**What the task requires**
Copy out the entire listing, keeping each line exactly as it is.

──────── Information provided

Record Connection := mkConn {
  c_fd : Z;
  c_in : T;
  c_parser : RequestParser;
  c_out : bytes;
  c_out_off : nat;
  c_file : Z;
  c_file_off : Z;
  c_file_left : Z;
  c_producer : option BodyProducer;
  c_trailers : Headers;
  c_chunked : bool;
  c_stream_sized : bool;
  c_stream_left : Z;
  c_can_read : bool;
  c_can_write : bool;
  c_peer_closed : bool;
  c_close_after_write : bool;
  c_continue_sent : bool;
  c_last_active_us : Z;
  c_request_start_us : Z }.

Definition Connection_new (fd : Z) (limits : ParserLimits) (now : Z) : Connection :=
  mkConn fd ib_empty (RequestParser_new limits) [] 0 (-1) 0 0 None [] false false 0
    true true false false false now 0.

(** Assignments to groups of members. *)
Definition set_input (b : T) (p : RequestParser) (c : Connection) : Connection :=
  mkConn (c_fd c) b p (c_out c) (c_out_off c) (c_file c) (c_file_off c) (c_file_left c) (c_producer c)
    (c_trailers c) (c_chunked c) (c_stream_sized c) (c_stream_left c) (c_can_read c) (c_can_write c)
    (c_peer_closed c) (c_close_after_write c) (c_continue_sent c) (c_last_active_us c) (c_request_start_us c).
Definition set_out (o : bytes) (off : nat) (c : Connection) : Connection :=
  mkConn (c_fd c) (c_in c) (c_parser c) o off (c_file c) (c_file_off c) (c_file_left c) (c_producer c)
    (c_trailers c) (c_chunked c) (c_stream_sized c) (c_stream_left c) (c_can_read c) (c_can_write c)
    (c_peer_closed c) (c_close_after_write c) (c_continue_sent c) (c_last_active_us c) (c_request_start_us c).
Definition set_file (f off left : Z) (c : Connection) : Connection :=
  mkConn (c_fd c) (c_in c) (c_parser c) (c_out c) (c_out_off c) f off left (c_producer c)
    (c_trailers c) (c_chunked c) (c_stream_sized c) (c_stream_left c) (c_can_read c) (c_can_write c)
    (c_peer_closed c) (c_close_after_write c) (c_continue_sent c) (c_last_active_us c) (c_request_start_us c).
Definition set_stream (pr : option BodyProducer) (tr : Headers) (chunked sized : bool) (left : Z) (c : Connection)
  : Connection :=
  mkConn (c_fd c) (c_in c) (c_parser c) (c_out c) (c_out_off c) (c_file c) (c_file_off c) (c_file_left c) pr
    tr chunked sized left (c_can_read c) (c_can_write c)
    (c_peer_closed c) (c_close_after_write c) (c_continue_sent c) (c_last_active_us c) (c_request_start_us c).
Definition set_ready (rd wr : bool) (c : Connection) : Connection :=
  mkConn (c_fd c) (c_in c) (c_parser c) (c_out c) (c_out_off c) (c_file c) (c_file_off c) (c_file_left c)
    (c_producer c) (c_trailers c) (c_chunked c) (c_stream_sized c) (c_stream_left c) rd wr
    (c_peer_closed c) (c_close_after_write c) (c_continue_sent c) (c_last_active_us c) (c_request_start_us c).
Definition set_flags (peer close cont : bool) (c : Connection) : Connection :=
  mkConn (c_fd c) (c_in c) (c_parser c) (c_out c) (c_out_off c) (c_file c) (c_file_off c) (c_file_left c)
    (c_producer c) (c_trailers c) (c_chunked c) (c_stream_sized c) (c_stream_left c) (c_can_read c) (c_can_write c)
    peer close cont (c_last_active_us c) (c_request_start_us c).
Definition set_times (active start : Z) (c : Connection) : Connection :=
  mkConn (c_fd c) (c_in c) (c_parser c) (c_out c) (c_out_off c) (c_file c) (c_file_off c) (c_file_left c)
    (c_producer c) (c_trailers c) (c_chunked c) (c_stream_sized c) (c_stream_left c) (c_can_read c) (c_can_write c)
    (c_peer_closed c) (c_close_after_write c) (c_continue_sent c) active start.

────────────────

**Answer box**
Record Connection := mkConn {
  c_fd : Z;
  c_in : T;
  c_parser : RequestParser;
  c_out : bytes;
  c_out_off : nat;
  c_file : Z;
  c_file_off : Z;
  c_file_left : Z;
  c_producer : option BodyProducer;
  c_trailers : Headers;
  c_chunked : bool;
  c_stream_sized : bool;
  c_stream_left : Z;
  c_can_read : bool;
  c_can_write : bool;
  c_peer_closed : bool;
  c_close_after_write : bool;
  c_continue_sent : bool;
  c_last_active_us : Z;
  c_request_start_us : Z }.

Definition Connection_new (fd : Z) (limits : ParserLimits) (now : Z) : Connection :=
  mkConn fd ib_empty (RequestParser_new limits) [] 0 (-1) 0 0 None [] false false 0
    true true false false false now 0.

(** Assignments to groups of members. *)
Definition set_input (b : T) (p : RequestParser) (c : Connection) : Connection :=
  mkConn (c_fd c) b p (c_out c) (c_out_off c) (c_file c) (c_file_off c) (c_file_left c) (c_producer c)
    (c_trailers c) (c_chunked c) (c_stream_sized c) (c_stream_left c) (c_can_read c) (c_can_write c)
    (c_peer_closed c) (c_close_after_write c) (c_continue_sent c) (c_last_active_us c) (c_request_start_us c).
Definition set_out (o : bytes) (off : nat) (c : Connection) : Connection :=
  mkConn (c_fd c) (c_in c) (c_parser c) o off (c_file c) (c_file_off c) (c_file_left c) (c_producer c)
    (c_trailers c) (c_chunked c) (c_stream_sized c) (c_stream_left c) (c_can_read c) (c_can_write c)
    (c_peer_closed c) (c_close_after_write c) (c_continue_sent c) (c_last_active_us c) (c_request_start_us c).
Definition set_file (f off left : Z) (c : Connection) : Connection :=
  mkConn (c_fd c) (c_in c) (c_parser c) (c_out c) (c_out_off c) f off left (c_producer c)
    (c_trailers c) (c_chunked c) (c_stream_sized c) (c_stream_left c) (c_can_read c) (c_can_write c)
    (c_peer_closed c) (c_close_after_write c) (c_continue_sent c) (c_last_active_us c) (c_request_start_us c).
Definition set_stream (pr : option BodyProducer) (tr : Headers) (chunked sized : bool) (left : Z) (c : Connection)
  : Connection :=
  mkConn (c_fd c) (c_in c) (c_parser c) (c_out c) (c_out_off c) (c_file c) (c_file_off c) (c_file_left c) pr
    tr chunked sized left (c_can_read c) (c_can_write c)
    (c_peer_closed c) (c_close_after_write c) (c_continue_sent c) (c_last_active_us c) (c_request_start_us c).
Definition set_ready (rd wr : bool) (c : Connection) : Connection :=
  mkConn (c_fd c) (c_in c) (c_parser c) (c_out c) (c_out_off c) (c_file c) (c_file_off c) (c_file_left c)
    (c_producer c) (c_trailers c) (c_chunked c) (c_stream_sized c) (c_stream_left c) rd wr
    (c_peer_closed c) (c_close_after_write c) (c_continue_sent c) (c_last_active_us c) (c_request_start_us c).
Definition set_flags (peer close cont : bool) (c : Connection) : Connection :=
  mkConn (c_fd c) (c_in c) (c_parser c) (c_out c) (c_out_off c) (c_file c) (c_file_off c) (c_file_left c)
    (c_producer c) (c_trailers c) (c_chunked c) (c_stream_sized c) (c_stream_left c) (c_can_read c) (c_can_write c)
    peer close cont (c_last_active_us c) (c_request_start_us c).
Definition set_times (active start : Z) (c : Connection) : Connection :=
  mkConn (c_fd c) (c_in c) (c_parser c) (c_out c) (c_out_off c) (c_file c) (c_file_off c) (c_file_left c)
    (c_producer c) (c_trailers c) (c_chunked c) (c_stream_sized c) (c_stream_left c) (c_can_read c) (c_can_write c)
    (c_peer_closed c) (c_close_after_write c) (c_continue_sent c) active start.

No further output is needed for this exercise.